Jakarta, Deras.id – Setelah organisasi keagamaan Nahdlatul Ulama (NU) mendapat sorotan publik atas konsesi tambang bernilai besar yang diberikan negara, kini proses pembuatan izin usaha pertambangan khusus (IUPK) untuk NU akan segera terbit.
Yuliot Tanjung selaku Wakil Menteri Investasi (Wameninves) menyatakan bahwa setelah terbitnya Peraturan Presiden No.76 Tahun 2024, payung hukum distribusi wilayah izin usaha pertambangan khusus (WIUPK) kepada badan usaha milik ormas keagamaan sudah lengkap.

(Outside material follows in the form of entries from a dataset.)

(** * evo: absolute pose error (APE) — [evo/main_ape.py]

    A shallow embedding of the functions [ape] and [run] of
    [evo/main_ape.py] together with the parts of the evo core they call
    (trajectories, synchronisation, alignment, metrics, results).

    Numbers are modelled twice.  In the main development Python floats
    are real numbers and every arithmetic operation is exact; what is
    stated there is about the structure of the results (keys, objects,
    calls, lengths) or uses only arithmetic that binary64 shares with
    the reals (x - x = 0, d - 0 = d, monotonicity).  The numbers that
    the program computes are obtained in module [B64], which repeats
    [ape] over binary64 floats.  Python objects that are shared and
    mutated in place (trajectories) live in an explicit object store
    addressed by references. *)

From Stdlib Require Import Floats.PrimFloat Numbers.Cyclic.Int63.Uint63.
From Stdlib Require Import Reals Lra Lia ZArith Sorted.
From stdpp Require Import gmap strings list pretty.

Local Open Scope R_scope.

(** ** Linear algebra on fixed-size values *)

Record Vec3 := mkVec3 { vx : R; vy : R; vz : R }.

(** A 3x3 matrix, stored by rows. *)
Record Mat3 := mkMat3 { row0 : Vec3; row1 : Vec3; row2 : Vec3 }.

Definition vadd (a b : Vec3) : Vec3 :=
  mkVec3 (vx a + vx b) (vy a + vy b) (vz a + vz b).
Definition vsub (a b : Vec3) : Vec3 :=
  mkVec3 (vx a - vx b) (vy a - vy b) (vz a - vz b).
Definition vscale (s : R) (a : Vec3) : Vec3 :=
  mkVec3 (s * vx a) (s * vy a) (s * vz a).
Definition vdot (a b : Vec3) : R := vx a * vx b + vy a * vy b + vz a * vz b.
Definition vnorm (a : Vec3) : R := sqrt (vdot a a).

Definition mat_id : Mat3 :=
  mkMat3 (mkVec3 1 0 0) (mkVec3 0 1 0) (mkVec3 0 0 1).
Definition mat_col0 (m : Mat3) : Vec3 :=
  mkVec3 (vx (row0 m)) (vx (row1 m)) (vx (row2 m)).
Definition mat_col1 (m : Mat3) : Vec3 :=
  mkVec3 (vy (row0 m)) (vy (row1 m)) (vy (row2 m)).
Definition mat_col2 (m : Mat3) : Vec3 :=
  mkVec3 (vz (row0 m)) (vz (row1 m)) (vz (row2 m)).
Definition mat_transpose (m : Mat3) : Mat3 :=
  mkMat3 (mat_col0 m) (mat_col1 m) (mat_col2 m).
Definition mat_vec (m : Mat3) (v : Vec3) : Vec3 :=
  mkVec3 (vdot (row0 m) v) (vdot (row1 m) v) (vdot (row2 m) v).
Definition vec_mat (v : Vec3) (m : Mat3) : Vec3 :=
  mkVec3 (vdot v (mat_col0 m)) (vdot v (mat_col1 m)) (vdot v (mat_col2 m)).
Definition mat_mul (a b : Mat3) : Mat3 :=
  mkMat3 (vec_mat (row0 a) b) (vec_mat (row1 a) b) (vec_mat (row2 a) b).
Definition mat_scale (s : R) (m : Mat3) : Mat3 :=
  mkMat3 (vscale s (row0 m)) (vscale s (row1 m)) (vscale s (row2 m)).
Definition mat_trace (m : Mat3) : R :=
  vx (row0 m) + vy (row1 m) + vz (row2 m).

(** ** Data model (spec section 3) *)

(** Pose: a rotation and a translation. *)
Record Pose := mkPose { rot : Mat3; trans : Vec3 }.

(** Composition [a . b] of rigid transforms and the inverse
    [(R^T, - R^T t)] of one. *)
Definition se3_compose (a b : Pose) : Pose :=
  mkPose (mat_mul (rot a) (rot b)) (vadd (mat_vec (rot a) (trans b)) (trans a)).
Definition se3_inverse (p : Pose) : Pose :=
  let rt := mat_transpose (rot p) in
  mkPose rt (vscale (-1) (mat_vec rt (trans p))).

(** SimilarityTransform: rotation, translation and scale. *)
Record Sim3 := mkSim3 { sim_rot : Mat3; sim_trans : Vec3; sim_scale : R }.

(** A trajectory object.  [timestamps = None] is an untimestamped
    [PosePath3D]; [timestamps = Some ts] is a [PoseTrajectory3D]. *)
Record Traj := mkTraj { poses : list Pose; timestamps : option (list R) }.

Definition num_poses (t : Traj) : nat := length (poses t).
Definition positions (t : Traj) : list Vec3 := map trans (poses t).

(** [isinstance(t, PoseTrajectory3D)] *)
Definition is_trajectory (t : Traj) : bool :=
  match timestamps t with Some _ => true | None => false end.

(** One timestamp per pose. *)
Definition wf_traj (t : Traj) : Prop :=
  match timestamps t with
  | Some ts => length ts = length (poses t)
  | None => True
  end.

(** Modelled from the spec: the derived attribute [distances] of a
    PosePath ([evo/core/trajectory.py] is not part of the sources) —
    the cumulative sum of the Euclidean translation deltas between
    consecutive poses, with [distances[0] = 0], one entry per pose. *)
Fixpoint cumulative_from (acc : R) (prev : Vec3) (ps : list Vec3) : list R :=
  match ps with
  | [] => []
  | p :: ps' =>
      let acc' := acc + vnorm (vsub p prev) in
      acc' :: cumulative_from acc' p ps'
  end.

Definition distances_of (ps : list Vec3) : list R :=
  match ps with
  | [] => []
  | p :: ps' => 0 :: cumulative_from 0 p ps'
  end.

Definition distances (t : Traj) : list R := distances_of (positions t).

(** Numeric arrays stored in a result: one-dimensional arrays and
    matrices (row lists).  [arr_len] is Python's [len], the size of the
    first axis. *)
Inductive ndarray :=
  | Arr1 (xs : list R)
  | Arr2 (rows : list (list R)).

Definition arr_len (a : ndarray) : nat :=
  match a with
  | Arr1 xs => length xs
  | Arr2 rows => length rows
  end.

(** Object references. *)
Abbreviation loc := nat (only parsing).

(** Result: metadata, statistics, named arrays and attached
    trajectories.  An attached trajectory is a reference to the
    trajectory object itself, as in Python. *)
Record Result := mkResult {
  info : gmap string string;
  stats : gmap string R;
  np_arrays : gmap string ndarray;
  trajectories : gmap string loc
}.

(** The closed enumeration of pose relations (spec section 4.4). *)
Inductive PoseRelation :=
  | full | trans_part | rot_part | angle_deg | angle_rad | point_distance.

(** The error taxonomy (spec section 7).  [InvalidRef] is the outcome
    of dereferencing a reference that is not in the store; it has no
    Python counterpart. *)
Inductive Exc :=
  | DataError | AssociationError | AlignmentError | MetricError | InvalidRef.

(** ** The object store and the evaluation monad *)

(** Method calls made on trajectory objects, in program order. *)
Inductive Call :=
  | CallAlign (est ref : loc) (correct_scale only_scale : bool) (n : Z)
  | CallAlignOrigin (est ref : loc)
  | CallReduceToTimeRange (traj : loc) (t_start t_end : option R)
  | CallAssociate (first second : loc) (max_diff offset : R).

Record World := mkWorld { heap : gmap loc Traj; calls : list Call }.

(** A computation runs in a world and yields an exception or a value,
    and the world it leaves behind. *)
Definition M (A : Type) : Type := World -> (Exc + A) * World.

Definition ret {A} (a : A) : M A := fun w => (inr a, w).
Definition raise {A} (e : Exc) : M A := fun w => (inl e, w).
Definition bind {A B} (m : M A) (k : A -> M B) : M B :=
  fun w => match m w with
           | (inr a, w') => k a w'
           | (inl e, w') => (inl e, w')
           end.
Definition montgomery_to_weierstrass (A p : Z) : outcome (Z * Z) :=
  let A := Fp p A in
  let three := Fp p 3 in
  let two := Fp p 2 in
  let nine := Fp p 9 in
  let twenty_seven := Fp p 27 in
  a <- call (GF_div p (Fp p (three - Fp p (A ^ 2))) three) ;;
  b <- call (GF_div p (Fp p (Fp p (two * Fp p (A ^ 3)) - Fp p (nine * A)))
              twenty_seven) ;;
  Returns (a, b).

(** The Montgomery parameter and the prime of the script, and the two
    coefficients its closing comment records as printed. *)
Definition BabyJubjub_A : Z := 168698.
Definition BabyJubjub_p : Z :=
  21888242871839275222246405745257275088548364400416034343698204186575808495617.
Definition BabyJubjub_a : Z :=
  0x10216f7ba065e00de81ac1e7808072c9b8114d6d7de87adb16a0a72f1a91f6a0.
Definition BabyJubjub_b : Z :=
  0x23d885f647fed5743cad3d1ee4aba9c043b4ac0fc2766658a410efdeb21f706e.

(** ** Variations of the collaborators and further inputs *)

(** The same curve with another [pointFromX]. *)
Definition withPointFromX (curve : Elliptic.curve)
    (pointFromX : Z -> Z -> answer (Elliptic.point curve)) : Elliptic.curve :=
  Elliptic.mk (Elliptic.point curve) pointFromX (Elliptic.g curve)
    (Elliptic.mul curve) (Elliptic.add curve).

Definition withPointFromX_WP (curve : Elliptic.curve)
    (pointFromX : Z -> Z -> answer (Elliptic.point curve))
    (WP : PointModel curve) : PointModel (withPointFromX curve pointFromX) :=
  mkPointModel (withPointFromX curve pointFromX)
    (fromEllipticPoint WP) (toEdwards WP).

(** Two answers of a point recovery that succeed with the same point or
    both fail, with whatever errors. *)
Definition sameRecovery {A} (x y : answer A) : Prop :=
  match x, y with
  | Ok P, Ok Q => P = Q
  | Raise _, Raise _ => True
  | _, _ => False
  end.

Module TinyInputs.
(** 300 keys, more than the tree holds. *)
Definition manyKeys : list EdwardsPoint :=
  map (fun k => mkEdwards k (k + 1)) (seqZ 0 300).

(** An input whose thirteenth candidate, [i = 6] with parity 0, has its
    check point at infinity, while the fourteenth would satisfy the check. *)
Definition unluckySig : Signature := mkSignature 1 1.
Definition unluckyMsgHash : Z := 3.
Definition unluckyKey : WeierstrassPoint := mkWeierstrass 69 62.

(** An input whose match is at [i = 7], where the candidate wraps past the
    base-field prime: [3 + 7 * 11 = 80], reduced to 1 modulo 79, and 1 is
    not congruent to 3 modulo 11. *)
Definition wrappedSig : Signature := mkSignature 3 1.
Definition wrappedMsgHash : Z := 1.
Definition wrappedKey : WeierstrassPoint := mkWeierstrass 75 32.

(** [TinyCurve.pointFromX] failing with another error kind. *)
Definition pointFromX' (x parity : Z) : answer TinyCurve.point :=
  match TinyCurve.pointFromX x parity with
  | Ok P => Ok P
  | Raise _ => Raise 42
  end.
End TinyInputs.

(** * Properties *)

(** ** The machine-word permutation computes the reference one *)

Lemma PoseidonBigZ_p : BigZ.BigZ.to_Z PoseidonBigZ.p = PoseidonReference.p.
Proof. apply BigZ.BigZ.spec_of_Z. Qed.

Lemma PoseidonBigZ_F_add a b :
  BigZ.BigZ.to_Z (PoseidonBigZ.F_add a b)
  = PoseidonReference.F_add (BigZ.BigZ.to_Z a) (BigZ.BigZ.to_Z b).
Proof.
  unfold PoseidonBigZ.F_add, PoseidonReference.F_add.
  by rewrite BigZ.BigZ.spec_modulo, BigZ.BigZ.spec_add, PoseidonBigZ_p.
Qed.

Lemma PoseidonBigZ_F_mul a b :
  BigZ.BigZ.to_Z (PoseidonBigZ.F_mul a b)
  = PoseidonReference.F_mul (BigZ.BigZ.to_Z a) (BigZ.BigZ.to_Z b).
Proof.
  unfold PoseidonBigZ.F_mul, PoseidonReference.F_mul.
  by rewrite BigZ.BigZ.spec_modulo, BigZ.BigZ.spec_mul, PoseidonBigZ_p.
Qed.
Definition get_messages_in_file (w : world) : outcome (list (list Message)) :=
  lines <- get_lines_in_file w ;;
  messages_of_lines lines.

Definition get_output_lines (w : world) : outcome (list pystr) :=
  total_messages <- get_messages_in_file w ;;
  get_output_lines_of total_messages.

(** [main]: what it raises, if anything, and the world it leaves. *)
Definition main (w : world) : outcome unit * world :=
  match get_output_lines w with
  | Raise e => (Raise e, w)
  | Ok lines =>
      let out := lit "subtitles_out.ass" in
      let w1 := open_for_writing w out in
      match read_text w1 (lit "subtitles_base.ass") with
      | Raise e => (Raise e, w1)
      | Ok base_text =>
          let w2 := write_to w1 out base_text in
          let w3 := write_to w2 out (join [newline] lines) in
          (Ok tt, print w3 (lit "done"))
      end
  end.

End Script.

Definition example_line : pystr :=
  [quote] ++ lit "tmh#1234" ++ [quote; semicolon; quote] ++ lit "04:08:20"
  ++ [quote; semicolon; quote] ++ lit "hi there" ++ [quote; semicolon; quote]
  ++ [quote; semicolon; quote] ++ [quote; semicolon].

Example get_messages_from_line_ex :
  get_messages_from_line ascii_table example_line
  = Ok [mkMessage (lit "00:04:28.00")
          (lit "{\c&Hb65271&}tmh: {\c&HFFFFFF&}hi there")].
Proof. vm_compute. reflexivity. Qed.

(** * What wrapping keeps *)

Section WrapFacts.

Variable U : unicode_table.

(** ** The split into chunks *)

Lemma run_length_le (p : codepoint -> bool) (s : pystr) :
  (run_length p s <= length s)%nat.
Proof.
  induction s as [|c s IH]; simpl; [lia|]. destruct (p c); simpl; lia.
Qed.

Lemma word_length_from_bounds (before rest : pystr) (l : nat) (tail : pystr) :
  (l <= word_length_from U before rest l tail <= l + length tail)%nat.
Proof.
  revert l; induction tail as [|c tail IH]; intros l; simpl; [lia|].
  destruct (is_hyphen c && hyphen_break U before rest (Z.of_nat l)); [lia|].
  destruct (is_whitespace c); [lia|].
  destruct (test_at (is_word_punct U) before rest (Z.of_nat l - 1)
            && emdash_ahead U rest l); [lia|].
  specialize (IH (S l)). lia.
Qed.

Lemma chunk_length_bounds (before rest : pystr) :
  rest <> [] ->
  (1 <= chunk_length U before rest <= length rest)%nat.
Proof.
  destruct rest as [|c tail]; [congruence|]. intros _.
  unfold chunk_length.
  destruct (is_whitespace c) eqn:Hws.
  - pose proof (run_length_le is_whitespace (c :: tail)).
    simpl in *. rewrite Hws in *. lia.
  - destruct (test_at (is_word_punct U) before (c :: tail) (-1)
              && emdash_ahead U (c :: tail) 0) eqn:Hem.
    + apply andb_true_iff in Hem. destruct Hem as [_ Hem].
      unfold emdash_ahead in Hem. apply andb_true_iff in Hem.
      destruct Hem as [Hh _]. apply Nat.leb_le in Hh.
      change (skipn 0 (c :: tail)) with (c :: tail) in Hh.
      pose proof (run_length_le is_hyphen (c :: tail)). lia.
    + pose proof (word_length_from_bounds before (c :: tail) 1 tail).
      simpl length. lia.
Qed.

Lemma split_chunks_spec (fuel : nat) (before rest : pystr) :
  (length rest <= fuel)%nat ->
  concat (split_chunks U fuel before rest) = rest
  /\ Forall (fun chunk => chunk <> []) (split_chunks U fuel before rest).
Proof.
  revert before rest; induction fuel as [|fuel IH]; intros before rest Hlen.
  - destruct rest; [split; [reflexivity|constructor]|simpl in Hlen; lia].
  - destruct rest as [|c tail]; [split; [reflexivity|constructor]|].
    cbn [split_chunks].
    set (n := chunk_length U before (c :: tail)).
    assert (Hn : (1 <= n <= length (c :: tail))%nat)
      by (apply chunk_length_bounds; discriminate).
    destruct (IH (rev (firstn n (c :: tail)) ++ before) (skipn n (c :: tail)))
      as (Hcat & Hne).
    { rewrite length_skipn. lia. }
    split.
    + cbn [concat]. rewrite Hcat. apply firstn_skipn.
    + constructor; [|exact Hne].
      intros E. apply (f_equal (@length _)) in E.
      rewrite length_firstn in E. cbn [length] in E. lia.
Qed.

Sehingga upaya permohonan dari badan usaha milik NU untuk mengelola tambang eks perjanjian karya pengusahaan pertambangan batu bara (PKP2B) sudah bisa diproses.
“Mudah-mudahan dalam waktu tidak terlalu lama penetapan WIUPK-nya (untuk NU) sudah bisa diterbitkan,” jelas Yuliot, Kamis (25/7/2024).
Sebagaimana informasi yang beredar bahwa pemerintah berencana memberikan tambang batu bara bekas penciutan lahan PT Kaltim Prima Coal (KPC) kepada PBNU. KPC merupakan salah satu entitas tambang batu bara PT Bumi Resources Tbk. (BUMI), emiten milik Grup Bakrie yang kini dikendalikan bersama-sama dengan Grup Salim.
Bahlil Lahadalia selaku Menteri Investasi/Kepala BKPM menegaskan bahwa pemberian WIUPK bekas KPC kepada NU merupakan keputusan dari pemerintah.
Menurutnya, setelah lembaga NU mengajukan permohonan untuk mengelola pertambangan, pemerintah mengkaji terkait persyaratan dan kemampuan dari NU.
“Dan kita sudah memutuskan untuk PBNU kita akan mengalokasikan eks PKP2B (perjanjian karya pengusahaan pertambangan batu bara) dari KPC,” jelas Bahlil saat ditemui di Komplek Parlemen Senayan, Selasa (11/6/2024).
Sebagai tambahan informasi, Bahlil menjelaskan kebijakan tersebut berlaku bagi semua ormas keagamaan yang mengajukan izin untuk mengelola wilayah izin usaha pertambangan bakal diverifikasi oleh pemerintah dan akan ditentukan lahan mana yang akan diberikan.
Akan tetapi, Bahlil memberi catatan terkait usulan tersebut pemerintah akan melakukan kajian untuk menyeleksi sebelum mengeluarkan izinnya. Artinya, pemerintah akan memastikan ormas tersebut memiliki badan usaha yang mayoritas sahamnya dimiliki dan dikendalikan oleh ormas tersebut. Menurut Bahlil, hal itu dilakukan guna mencegah adanya pemindahtanganan IUPK ke pihak lainnya di luar ormas keagamaan.